Il en rit au point qu'on entendit dans tout le village les éclats de sa gaieté de Stentor.

Elle lui rappelait, disait-il, un stratagème analogue, qu'avait employé à Market-Drayton ce pieux serviteur de Dieu, le colonel Pride, et qui eut pour résultat la noyade d'un capitaine et de trois soldats du régiment de cavalerie de Lunsford, à la grande gloire de la véritable Église, et pour la satisfaction du peuple élu.

Même parmi les partisans de l'Église, plus d'un se réjouit en secret de la mésaventure du curé que ses prétentions et son orgueil avaient rendu odieux dans tout le pays.

En ce temps-là, j'étais devenu un garçon solide, aux larges épaules.

Chaque mois ajoutait à ma force et à ma taille.

À l'âge de seize ans, j'étais capable de porter un sac de farine ou un baril de bière aussi loin qu'aucun homme du village, et de lancer le disque de pierre de quinze livres à la distance de trente-six pieds, c'est-à-dire quatre pieds de plus que Ted Dawson, le forgeron.

Un jour, mon père ne venant pas à bout de porter hors de la cour un ballot de peaux, je l'enlevai d'un coup et le transportai sur mes épaules.

Le vieillard me regardait souvent d'un air grave par-dessous ses sourcils épais et saillants, et hochait sa tête grisonnante, quand il était assis dans son fauteuil, à fumer sa pipe.

– Vous devenez trop gros pour votre nid, mon garçon, me disait-il parfois.

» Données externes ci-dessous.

(* ===== verification/BoardInit.v ===== *)
(** * Identity of the boards in U-Boot ([recipes-bsp/u-boot/files/iveia-init.c])

    During start-up U-Boot reads the FRU images of the boards, publishes part number,
    serial number and name in the environment, and derives the addresses of the network
    ports from the serial numbers. *)
From S2P Require Import Prelude CString FruField FruValidate FruPlat FruOps Uboot.

#[local] Open Scope string_scope.
#[local] Open Scope list_scope.
#[local] Open Scope Z_scope.

Definition CHARMAP : list Z := bytes "ABCDEFGHJKLMNPQRSTUVWXYZ23456789".
Definition SN_LEN : Z := 5.
Definition MAC_LEN : nat := 6.
Definition NIC_SPECIFIC_LEN : Z := 3.
Definition IVEIA_OUI : Z := 0x002168.
Definition MAX_KERN_CMDLINE_FIELD_LEN : Z := 64.
Definition DEFAULT_IPMI_STRING : list Z := bytes "none,none,Unknown".
Definition EIO : Z := 5.
Definition EBADMSG : Z := 74.
Definition ENODEV : Z := 19.

Inductive IV_BOARD_CLASS := IV_BOARD_CLASS_NONE | IV_BOARD_CLASS_MB | IV_BOARD_CLASS_IO | IV_BOARD_CLASS_BP.
Inductive IV_BOARD_FIELD := IV_BOARD_FIELD_NONE | IV_BOARD_FIELD_PN | IV_BOARD_FIELD_SN | IV_BOARD_FIELD_NAME.
Inductive IV_BOARD_SUBFIELD :=
  IV_BOARD_SUBFIELD_NONE | IV_BOARD_SUBFIELD_PN_ORDINAL | IV_BOARD_SUBFIELD_PN_VARIANT | IV_BOARD_SUBFIELD_PN_REVISION.

Definition class2string (class : IV_BOARD_CLASS) : option string :=
  match class with
  | IV_BOARD_CLASS_MB => Some "iv_mb" | IV_BOARD_CLASS_IO => Some "iv_io" | IV_BOARD_CLASS_BP => Some "iv_bp"
  | IV_BOARD_CLASS_NONE => None
  end.

(** ** Fields of the board strings *)

(** [strsep(&s, d)]: the token and what [s] points to afterwards. *)
Fixpoint split_at_char (d : Z) (l : list Z) : list Z * option (list Z) :=
  match l with
  | [] => ([], None)
  | c :: l => if c =? d then ([], Some l) else let '(t, rest) := split_at_char d l in (c :: t, rest)
  end.
Definition strsep (d : Z) (s : option (list Z)) : option (list Z) * option (list Z) :=
  match s with
  | None => (None, None)
  | Some l => let '(t, rest) := split_at_char d l in (Some t, rest)
  end.

(** The field of the string [s] (a copy of the variable): [None] is NULL. *)
Definition get_field (s : list Z) (field : IV_BOARD_FIELD) (subfield : IV_BOARD_SUBFIELD) : option (list Z) :=
  match field with
  | IV_BOARD_FIELD_NONE => Some s
  | _ =>
    let '(pfield, s) := strsep 44 (Some s) in
    match field with
    | IV_BOARD_FIELD_PN =>
      let s := pfield in
      let '(p1, s1) := strsep 45 s in
      let '(p2, s2) := strsep 45 s1 in
      let '(p3, s3) := strsep 45 s2 in
      let '(p4, s4) := strsep 45 s3 in
      match subfield with
      | IV_BOARD_SUBFIELD_NONE => s
      | IV_BOARD_SUBFIELD_PN_ORDINAL => p2
      | IV_BOARD_SUBFIELD_PN_VARIANT => p3
      | IV_BOARD_SUBFIELD_PN_REVISION => p4
      end
    | _ =>
      let '(pfield, s) := strsep 44 s in
      match field with
      | IV_BOARD_FIELD_SN => pfield
      | _ => let '(pfield, s) := strsep 44 s in pfield
      end
    end
  end.

(** ** Serial numbers and addresses *)

Definition toupper (c : Z) : Z := if (97 <=? c) && (c <=? 122) then c - 32 else c.

(** The loop over [CHARMAP]: the index, or its length. *)
Fixpoint char_index (c : Z) (map : list Z) : Z :=
  match map with [] => 0 | m :: map => if c =? m then 0 else 1 + char_index c map end.

(** The loop over the characters; [None] is the return of 0. *)
Fixpoint sn_loop (sn : list Z) (numeric_sn : Z) : option Z :=
  match sn with
  | [] => Some numeric_sn
  | c :: sn =>
    let j := char_index (toupper c) CHARMAP in
    if zlen CHARMAP <=? j then None else sn_loop sn (u64 (u64 (Z.shiftl numeric_sn SN_LEN) + j))
  end.

Definition sn_to_mac (sn : list Z) : Z :=
  if negb (zlen sn =? SN_LEN) then 0 else
  match sn_loop sn 0 with
  | None => 0
  | Some numeric_sn =>
    let numeric_sn := u64 (Z.shiftl numeric_sn 1) in
    if 0xFFFFFF <? numeric_sn then 0
    else Z.lor (Z.shiftl IVEIA_OUI (8 * NIC_SPECIFIC_LEN)) numeric_sn
  end.

Definition sn_to_mac_unittests : bool :=
  (sn_to_mac (bytes "C6J36") =? 0x0021685C4678) && (sn_to_mac (bytes "B9LYW") =? 0x0021683F55A8) &&
  (sn_to_mac (bytes "AAAAA") =? 0x002168000000) && (sn_to_mac (bytes "H9999") =? 0x002168FFFFFE) &&
  (sn_to_mac (bytes "JAAAA") =? 0) && (sn_to_mac (bytes "ABCDE") =? sn_to_mac (bytes "abcde")) &&
  (sn_to_mac (bytes "AA0AA") =? 0) && (sn_to_mac (bytes "AA#AA") =? 0).

(** The four addresses, zero where there is none. *)
Definition port_macs (zynq : bool) (mb_mac io_mac : Z) : list Z :=
  if zynq then
    if negb (mb_mac =? 0) then [mb_mac; u64 (mb_mac + 1); 0; 0]
    else if negb (io_mac =? 0) then [io_mac; u64 (io_mac + 1); 0; 0] else [0; 0; 0; 0]
  else if negb (mb_mac =? 0) && negb (io_mac =? 0) then [mb_mac; u64 (mb_mac + 1); io_mac; u64 (io_mac + 1)]
  else if negb (mb_mac =? 0) then [0; 0; mb_mac; u64 (mb_mac + 1)]
  else if negb (io_mac =? 0) then [0; 0; io_mac; u64 (io_mac + 1)] else [0; 0; 0; 0].

(** The bytes of an address, most significant first: [n] iterations from the last. *)
Fixpoint macbytes (n : nat) (mac : Z) (done : list Z) : list Z :=
  match n with O => done | S n => macbytes n (Z.shiftr mac 8) (Z.land mac 0xFF :: done) end.

(** ** Fields of an image *)

(** [dest[i] = '\0'] for the spaces at the end, from the last character on. *)
Fixpoint drop_spaces (rev_src : list Z) : list Z :=
  match rev_src with c :: l => if c =? 32 then drop_spaces l else rev_src | [] => [] end.

(** [strcpy_ipmi_field] into an array of [MAX_KERN_CMDLINE_FIELD_LEN] bytes: the string. *)
Definition strcpy_ipmi_field (src : list Z) : option (list Z) :=
  if MAX_KERN_CMDLINE_FIELD_LEN <=? zlen src then None
  else Some ((fun c => if c =? 95 then 45 else if c =? 32 then 95 else if c =? 44 then 47 else c)
             <$> cstr (rev (drop_spaces (rev src)))).

(** What the initialisation needs of U-Boot: its [isprint], the text [printf] gives for
    NULL, the name of the board family in the configuration, the text of an address, and
    the node /chosen; the stack's old contents; the strings of the generated
    [iveia_version.h], with the name and the commit of layer [n] if there is one. *)
Class InitEnv := {
  isprint : Z -> bool;
  null_text : list Z;
  CONFIG_SYS_BOARD : string;
  enetaddr_text : list Z -> list Z;
  chosen_node : Z;
  stack_junk : Z -> list Z;
  IVEIA_MACHINE : list Z;
  IVEIA_SRC_BUILD_HASH : list Z;
  IVEIA_META_LAYER : Z -> option (list Z * list Z)
}.

Section init.
Context `{UbootIO} `{InitEnv}.

(** [printf], with the text already formatted, and a line of it. *)
Definition printf (text : list Z) : M uboot unit := fun w => Some (tt, ub_add_console text w).
Definition line (text : list Z) : list Z := text ++ [10].

(** The loop that checks the board string: the string with its spaces replaced, the
    number of spaces, of commas and of characters that cannot be printed. *)
Fixpoint check_string (s : list Z) : list Z * Z * Z * Z :=
  match s with
  | [] => ([], 0, 0, 0)
  | c :: s =>
    let is_space := c =? 32 in
    let c := if is_space then 95 else c in
    let '(s, space, commas, nonprintable) := check_string s in
    (c :: s, (if is_space then 1 else 0) + space, (if c =? 44 then 1 else 0) + commas,
     (if isprint c then 0 else 1) + nonprintable)
  end.

Definition iv_board_get_field (class : IV_BOARD_CLASS) (field : IV_BOARD_FIELD) (subfield : IV_BOARD_SUBFIELD)
    : M uboot (option (list Z)) :=
  match class2string class with
  | None => mret None
  | Some board =>
    p ← env_get board;
    mret (get_field (take (Z.to_nat (MAX_KERN_CMDLINE_FIELD_LEN - 1)) (default [] p)) field subfield)
  end.

Definition iv_board_match (class : IV_BOARD_CLASS) (field : IV_BOARD_FIELD) (subfield : IV_BOARD_SUBFIELD) (s : list Z)
    : M uboot bool :=
  p ← iv_board_get_field class field subfield; mret (bool_decide (p = Some s)).
Definition iv_mb_board_ord_match : list Z -> M uboot bool :=
  iv_board_match IV_BOARD_CLASS_MB IV_BOARD_FIELD_PN IV_BOARD_SUBFIELD_PN_ORDINAL.
Definition iv_io_board_ord_match : list Z -> M uboot bool :=
  iv_board_match IV_BOARD_CLASS_IO IV_BOARD_FIELD_PN IV_BOARD_SUBFIELD_PN_ORDINAL.

(** What the check prints. *)
Definition check_messages (varname : string) (ipmi_string : list Z) (space commas nonprintable : Z) : M uboot unit :=
  _ ← (if 0 <? space then
         printf (line (bytes "iVeia Board string contains spaces, they've been converted to underscores.")) else mret tt);
  _ ← (if 0 <? nonprintable then printf (line (bytes "iVeia Board string contains non-printable characters.")) else mret tt);
  _ ← (if negb (commas =? 2) then
         printf (line (bytes "iVeia Board string '" ++ ipmi_string ++ bytes "' is invalid (needs exactly 2 commas).")) else mret tt);
  if (0 <? nonprintable) || negb (commas =? 2) then
    printf (line (bytes "ERROR: Using hardcoded defaults for " ++ bytes varname ++ bytes " board information."))
  else mret tt.

(** The fields are joined in an array of [MAX_KERN_CMDLINE_FIELD_LEN] bytes without a
    check.  A forced string is changed where it is stored. *)
Definition set_ipmi_env (varname : string) (class : IV_BOARD_CLASS) (product_raw sn_raw pn_raw : list Z) : M uboot unit :=
  _ ← env_set varname None;
  let forced_varname := varname +:+ "_forced" in
  forced ← env_get forced_varname;
  ipmi_string ←
    (match forced with
     | Some (c :: s) =>
       _ ← printf (line (bytes "Using 'forced' values for board information."));
       let '(s', _, _, _) := check_string (c :: s) in
       _ ← ((fun w => Some (tt, ub_with_env (<[forced_varname := s']> (ub_env w)) w)) : M uboot unit);
       mret (c :: s)
     | _ =>
       pn ← lift (strcpy_ipmi_field pn_raw);
       sn ← lift (strcpy_ipmi_field sn_raw);
       name ← lift (strcpy_ipmi_field product_raw);
       let s := pn ++ [44] ++ sn ++ [44] ++ name in
       if MAX_KERN_CMDLINE_FIELD_LEN <=? zlen s then lift None else mret s
     end);
  let '(ipmi_string, space, commas, nonprintable) := check_string ipmi_string in
  _ ← check_messages varname ipmi_string space commas nonprintable;
  let invalid := (0 <? nonprintable) || negb (commas =? 2) in
  _ ← env_set varname (Some (if invalid then DEFAULT_IPMI_STRING else ipmi_string));
  p ← iv_board_get_field class IV_BOARD_FIELD_PN IV_BOARD_SUBFIELD_PN_ORDINAL;
  match p with
  | Some ord =>
    if zlen ord + strlen varname <? MAX_KERN_CMDLINE_FIELD_LEN then env_set (varname +:+ "_ord") (Some ord) else mret tt
  | None => mret tt
  end.

(** The loop over the ports from [m] on. *)
Fixpoint set_addrs (m : Z) (macs : list Z) : M uboot unit :=
  match macs with
  | [] => mret tt
  | mac :: macs =>
    _ ← (if mac =? 0 then mret tt
         else
           let var := if m =? 0 then "ethaddr" else "eth" +:+ pretty m +:+ "addr" in
           old ← env_get var;
           match old with
           | None => env_set var (Some (enetaddr_text (macbytes MAC_LEN mac [])))
           | Some _ => mret tt
           end);
    set_addrs (m + 1) macs
  end.

Definition set_mac_addrs : M uboot unit :=
  mb_sn ← iv_board_get_field IV_BOARD_CLASS_MB IV_BOARD_FIELD_SN IV_BOARD_SUBFIELD_NONE;
  let mb_mac := match mb_sn with Some sn => sn_to_mac sn | None => 0 end in
  io_sn ← iv_board_get_field IV_BOARD_CLASS_IO IV_BOARD_FIELD_SN IV_BOARD_SUBFIELD_NONE;
  let io_mac := match io_sn with Some sn => sn_to_mac sn | None => 0 end in
  set_addrs 0 (port_macs (bool_decide (CONFIG_SYS_BOARD = "zynq")) mb_mac io_mac).

Definition get_board_name_from_class (class : IV_BOARD_CLASS) : list Z :=
  match class with
  | IV_BOARD_CLASS_MB => bytes "Main Board"
  | IV_BOARD_CLASS_IO => bytes "IO Board"
  | IV_BOARD_CLASS_BP => bytes "BP Board"
  | IV_BOARD_CLASS_NONE => bytes "Unknown Board"
  end.

(** One line with a field of the board's variable. *)
Definition print_field (label : string) (class : IV_BOARD_CLASS) (field : IV_BOARD_FIELD) : M uboot unit :=
  s ← iv_board_get_field class field IV_BOARD_SUBFIELD_NONE;
  printf (line (9 :: bytes label ++ default null_text s)).
Definition print_board_info (class : IV_BOARD_CLASS) : M uboot unit :=
  _ ← printf (line (get_board_name_from_class class ++ bytes ":"));
  _ ← print_field "Part Name:     " class IV_BOARD_FIELD_NAME;
  _ ← print_field "Part Number:   " class IV_BOARD_FIELD_PN;
  print_field "Serial Number: " class IV_BOARD_FIELD_SN.

Definition boardclass2board (brd_class : IV_BOARD_CLASS) : option ivfru_board :=
  match brd_class with
  | IV_BOARD_CLASS_MB => Some IVFRU_BOARD_MB | IV_BOARD_CLASS_IO => Some IVFRU_BOARD_IO | IV_BOARD_CLASS_BP => Some IVFRU_BOARD_BP
  | IV_BOARD_CLASS_NONE => None
  end.

(** The array [iv_ipmi] of the function: live memory while it runs. *)
Definition stack_array {A} (size : Z) (k : block -> M uboot A) : M uboot A :=
  fun w =>
  let p := fresh (dom (ub_heap w)) in
  match k p (ub_with_heap (<[p := take (Z.to_nat size) (stack_junk size ++ replicate (Z.to_nat size) 0)]> (ub_heap w)) w) with
  | Some (a, w) => Some (a, ub_with_heap (delete p (ub_heap w)) w)
  | None => None
  end.

Definition board_scan_ipmi (brd_class : IV_BOARD_CLASS) : M uboot Z :=
  board ← lift (boardclass2board brd_class);
  varname ← lift (class2string brd_class);
  '(_, ivfru_len) ← ivfru_get_size_from_storage board;
  stack_array ivfru_len (fun iv_ipmi =>
  _ ← ivfru_plat_set_buffer (Some iv_ipmi);
  r ← ivfru_read board "" true;
  if negb (bool_decide (r = IVFRU_RET_SUCCESS)) then
    _ ← printf (line (bytes "WARNING: Unable to read FRU for " ++ get_board_name_from_class brd_class)); mret (- EIO)
  else
  b ← mem_get iv_ipmi;
  '(v, _) ← lift (ivfru_validate b false);
  if negb (bool_decide (v = IVFRU_RET_SUCCESS)) then
    _ ← printf (line (bytes "WARNING: Unable to validate FRU for " ++ get_board_name_from_class brd_class)); mret (- EBADMSG)
  else
  '(product, sn, pn) ← lift (ivfru_get_bia_predefined_fields b);
  product_raw ← lift (rd_range b (fst product) (snd product));
  sn_raw ← lift (rd_range b (fst sn) (snd sn));
  pn_raw ← lift (rd_range b (fst pn) (snd pn));
  _ ← set_ipmi_env varname brd_class product_raw sn_raw pn_raw;
  _ ← print_board_info brd_class;
  mret 0).

(** [iv_ipmi_chosen]: the variables are copied in this order; the third pair repeats the
    first. *)
Fixpoint copy_vars (varnames : list string) : M uboot unit :=
  match varnames with
  | [] => mret tt
  | name :: varnames =>
    value ← env_get name;
    _ ← (match value with
         | Some v => fun w => Some (tt, ub_with_chosen (<[name := v]> (ub_chosen w)) w)
         | None => mret tt end);
    copy_vars varnames
  end.
Definition iv_ipmi_chosen : M uboot Z :=
  if chosen_node <=? 0 then mret (- ENODEV) else
  _ ← copy_vars ["iv_mb"; "iv_mb_ord"; "iv_io"; "iv_io_ord"; "iv_mb"; "iv_mb_ord"];
  mret 0.

Definition iv_ipmi_scan : M uboot Z :=
  _ ← board_scan_ipmi IV_BOARD_CLASS_MB;
  _ ← board_scan_ipmi IV_BOARD_CLASS_IO;
  _ ← (if sn_to_mac_unittests then set_mac_addrs
       else printf (line (bytes "WARNING: MAC addr algorithm failed, MACs will be unassigned/random")));
  mret 0.

(** The lines about the build: the conditional parts for the layers 1 to 4. *)
Definition layer_line (n : Z) : list Z :=
  match IVEIA_META_LAYER n with
  | Some (name, hash) => line (bytes "Layer (" ++ name ++ bytes ") commit: " ++ hash)
  | None => if n =? 1 then line (bytes "Layer commit: unknown") else []
  end.
Definition print_build_info : M uboot unit :=
  _ ← printf (line (bytes "Machine:     iVeia " ++ IVEIA_MACHINE));
  _ ← printf (line (bytes "Src commit:  " ++ IVEIA_SRC_BUILD_HASH));
  _ ← printf (layer_line 1);
  _ ← printf (layer_line 2);
  _ ← printf (layer_line 3);
  printf (layer_line 4).

Definition misc_init_r : M uboot Z := _ ← print_build_info; _ ← iv_ipmi_scan; mret 0.
End init.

Je me demande si un de ses jours les ailes ne vont pas vous pousser et vous emporter loin d'ici.

Au fond du cœur, je soupirais après cette occasion, car je m'ennuyais de la vie paisible du village.

J'avais grande envie de voir ce vaste univers au sujet duquel j'avais entendu dire et lu tant de choses.

Je ne pouvais porter mes regards du côté du sud sans éprouver une agitation intérieure, à la vue de ces sombres vagues, dont les crêtes blanches avaient l'air d'un signal toujours présent pour faire invite à un jeune Anglais et le lancer à la poursuite de quelque but inconnu, mais glorieux.

III-Sur deux amis de ma jeunesse

Je crains, mes enfants, que vous ne trouviez le prologue trop long pour la pièce; mais il faut poser les fondations, avant d'élever l'édifice, et un récit de cette sorte serait bien piteux, bien stérile, si vous ne saviez rien des gens qui y figurent.

Ainsi donc, patientez, pendant que je vous parlerai de mes vieux amis de jeunesse, dont quelques-uns se retrouveront dans mon histoire, dont les autres restèrent au village natal, en exerçant toutefois sur mon caractère, dès cette époque, une influence dont les traces pourraient encore se retrouver.

Au premier rang parmi les meilleurs de ceux que j'ai connus, était Zacharie Palmer, le charpentier du village, dont le corps vieilli et déformé par le travail cachait l'âme la plus simple et la plus pure qui fût.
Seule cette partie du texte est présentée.